- **PROBLEM DESCRIPTION**: Please give an exact copy of every line from the one holding "Definition OFF_FLAGS : Z := 24." through the final line of the records below.
** DATASET EXCERPTS follows **
(** C10. Budget conservation: for a non-negative [usable] and any wishlist,
    whenever [allocate_to_wishlist] returns, the [assigned] amounts of the
    returned records and the returned remaining budget add up to [usable];
    and it does return when no division overflows. *)
Theorem allocation_conserves_budget (usable : Z) (wl : list WishlistItem) :
  0 <= usable ->
  (Forall need_defined wl ->
   exists alloc remaining,
     allocate_to_wishlist usable wl = Ok (alloc, remaining)) /\
  (forall alloc remaining,
     allocate_to_wishlist usable wl = Ok (alloc, remaining) ->
     sum_Z (map assigned alloc) + remaining = usable).
Proof.
  intros _. split; [apply allocate_total|].
  intros alloc remaining Hrun. apply allocate_trace in Hrun.
  apply budget_trace_sum. by eapply loop_trace_budget.
Qed.

Lemma allocation_conserves_budget_witness :
  let wl := [mkItem 1 "desk" 100 (Some 1) (Some 0) (Some 2) "t0";
             mkItem 2 "lamp" 50 (Some 1) (Some 0) (Some 1) "t1";
             mkItem 3 "bike" 80 (Some 1) (Some 0) (Some 2) "t2"] in
  0 <= 190 /\
  allocate_to_wishlist 190 wl
    = Ok ([mkAlloc 2 "lamp" 50 50; mkAlloc 1 "desk" 100 100;
           mkAlloc 3 "bike" 40 80], 0) /\
  sum_Z [50; 100; 40] + 0 = 190.
Proof.
  cbn zeta.
  assert (Hpos : 0 <= 190) by lia.
  assert (Hrun : allocate_to_wishlist 190
            [mkItem 1 "desk" 100 (Some 1) (Some 0) (Some 2) "t0";
             mkItem 2 "lamp" 50 (Some 1) (Some 0) (Some 1) "t1";
             mkItem 3 "bike" 80 (Some 1) (Some 0) (Some 2) "t2"]
          = Ok ([mkAlloc 2 "lamp" 50 50; mkAlloc 1 "desk" 100 100;
                 mkAlloc 3 "bike" 40 80], 0))
    by (vm_compute; reflexivity).
  split; [exact Hpos|]. split; [exact Hrun|].
  exact (proj2 (allocation_conserves_budget 190 _ Hpos) _ _ Hrun).
Defined.

(** C9. With a budget of 0 and a non-empty wishlist the result is not the
    empty list: the loop appends the record of the first item in priority
    order, with [assigned = 0], and only then tests the budget and leaves.
    The call returns exactly that one record and a remaining budget of 0
    (the only other outcome is an exception from the division for that
    first item). *)
Theorem allocate_zero_budget (wl : list WishlistItem) :
  wl <> [] ->
  exists it rest,
    sorted priority_key wl = it :: rest /\
    allocate_to_wishlist 0 wl
      = (n <- monthly_need_for_item it ;; Ok ([record_of it 0 n], 0)) /\
    (need_defined it ->
     exists n, monthly_need_for_item it = Ok n /\
       allocate_to_wishlist 0 wl = Ok ([mkAlloc (id it) (name it) 0 n], 0)).
Proof.
  intros Hne.
  destruct (sorted_nonempty priority_key wl Hne) as (it & rest & Hs).
  exists it, rest. split; [done|].
  assert (Heq : allocate_to_wishlist 0 wl
      = (n <- monthly_need_for_item it ;; Ok ([record_of it 0 n], 0))).
  { unfold allocate_to_wishlist. cbn zeta. rewrite Hs. cbn.
    destruct (monthly_need_for_item it) as [n|e] eqn:Hn; cbn; [|done].
    apply monthly_need_nonneg in Hn.
    rewrite Z.min_r by done. cbn. done. }
  split; [done|].
  intros Hdef. apply need_defined_ok in Hdef as [n Hn].
  exists n. split; [done|]. by rewrite Heq, Hn.
Qed.

Lemma allocate_zero_budget_witness :
  let wl := [mkItem 1 "desk" 100 (Some 1) (Some 0) (Some 2) "t0";
             mkItem 2 "lamp" 50 (Some 1) (Some 0) (Some 1) "t1"] in
  wl <> [] /\
  allocate_to_wishlist 0 wl = Ok ([mkAlloc 2 "lamp" 0 50], 0).
Proof.
  cbn zeta.
  assert (Hne : [mkItem 1 "desk" 100 (Some 1) (Some 0) (Some 2) "t0";
                 mkItem 2 "lamp" 50 (Some 1) (Some 0) (Some 1) "t1"] <> [])
    by discriminate.
  split; [exact Hne|].
  destruct (allocate_zero_budget _ Hne) as (it & rest & Hs & Heq & _).
  vm_compute in Hs. injection Hs as <- <-.
  rewrite Heq. vm_compute. reflexivity.
Defined.
(** ** Integers and arrays as raw bytes *)

Definition bytes_of_int (z : Z) : list byte := le_split 4 z.
Definition int_of_bytes (bs : list byte) : Z := wrap_long (le_combine bs).

(** ** The JSON document

    [StaticJsonDocument] holds an object whose members keep their insertion
    order; every value the sketches store is an [int].  Reading a missing
    member as [int] gives 0; comparing a missing member with an [int] finds
    them different (ArduinoJson 6.15 and later).  The capacity limit of the
    static document is not modelled, and the message that [serializeJson]
    prints for [publish] is kept as the document itself. *)

Definition JsonDocument := list (string * Z).

Fixpoint json_get (doc : JsonDocument) (k : string) : option Z :=
  match doc with
  | [] => None
  | (k', v) :: r => if String.eqb k' k then Some v else json_get r k
  end.

(** [(int) doc[k]] *)
Definition json_as_int (doc : JsonDocument) (k : string) : Z :=
  match json_get doc k with Some v => v | None => 0 end.

(** [doc[k] != v] *)
Definition json_differs (doc : JsonDocument) (k : string) (v : Z) : bool :=
  match json_get doc k with Some x => negb (x =? v) | None => true end.
(** * EasySandbox: the restricted-mode allocator and the start-up sequencer

    A shallow embedding of [malloc.c] and [EasySandbox.c].

    The allocator is modelled over a byte-addressed memory (the region
    reserved by [mmap]), with the block headers read and written at the
    offsets the LP64 layout of [struct Header] gives them; every access
    outside the reserved region is a fault (the process dies with
    SIGSEGV), so that a dereference of the null pointer is visible.
    The start-up code is modelled as a program that emits a trace of
    the library calls and system calls it makes. *)

From Stdlib Require Import ZArith List Lia Bool.
From stdpp Require Import base option numbers list gmap.

Local Open Scope Z_scope.

(** ** Machine arithmetic (LP64: [size_t], [intptr_t] and pointers are 64 bits) *)

Definition WORD : Z := 18446744073709551616.      (* 2^64 *)
Definition HALF : Z := 9223372036854775808.       (* 2^63 *)

(** Unsigned wrap-around of [size_t] and pointer arithmetic. *)
Definition wrap (x : Z) : Z := x mod WORD.

(** The value of a 64-bit pattern read as [intptr_t]. *)
Definition to_signed (x : Z) : Z := if x <? HALF then x else x - WORD.

(** [malloc.c]: [#define MIN_ALLOC 65536], [#define ALLOCATED 1]. *)
Definition MIN_ALLOC : Z := 65536.
Definition ALLOCATED : Z := 1.

(** [EasySandbox.c]: [#define DEFAULT_HEAP_SIZE 8388608]. *)
Definition DEFAULT_HEAP_SIZE : Z := 8388608.

(** [errno.h] on Linux. *)
Definition ENOMEM : Z := 12.

(** [sizeof(struct Header)] and the offsets of its fields:
    two pointers, a [size_t], an [int] and four bytes of padding. *)
Definition HEADER : Z := 32.
Definition OFF_PREV : Z := 0.
Definition OFF_NEXT : Z := 8.
Definition OFF_SIZE : Z := 16.
Definition OFF_FLAGS : Z := 24.

(** ** Outcomes: a call returns, or the process faults, or a loop does
    not finish within the fuel it was given *)

Inductive outcome (A : Type) : Type :=
| Ok (a : A)
| Fault
| Timeout.
Arguments Ok {A} a.
Arguments Fault {A}.
Arguments Timeout {A}.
** End of DATASET EXCERPTS **
- **REPLY TO THE EXERCISE**:
Definition OFF_FLAGS : Z := 24.

(** ** Outcomes: a call returns, or the process faults, or a loop does
    not finish within the fuel it was given *)

Inductive outcome (A : Type) : Type :=
| Ok (a : A)
| Fault
| Timeout.
Arguments Ok {A} a.
Arguments Fault {A}.
Arguments Timeout {A}.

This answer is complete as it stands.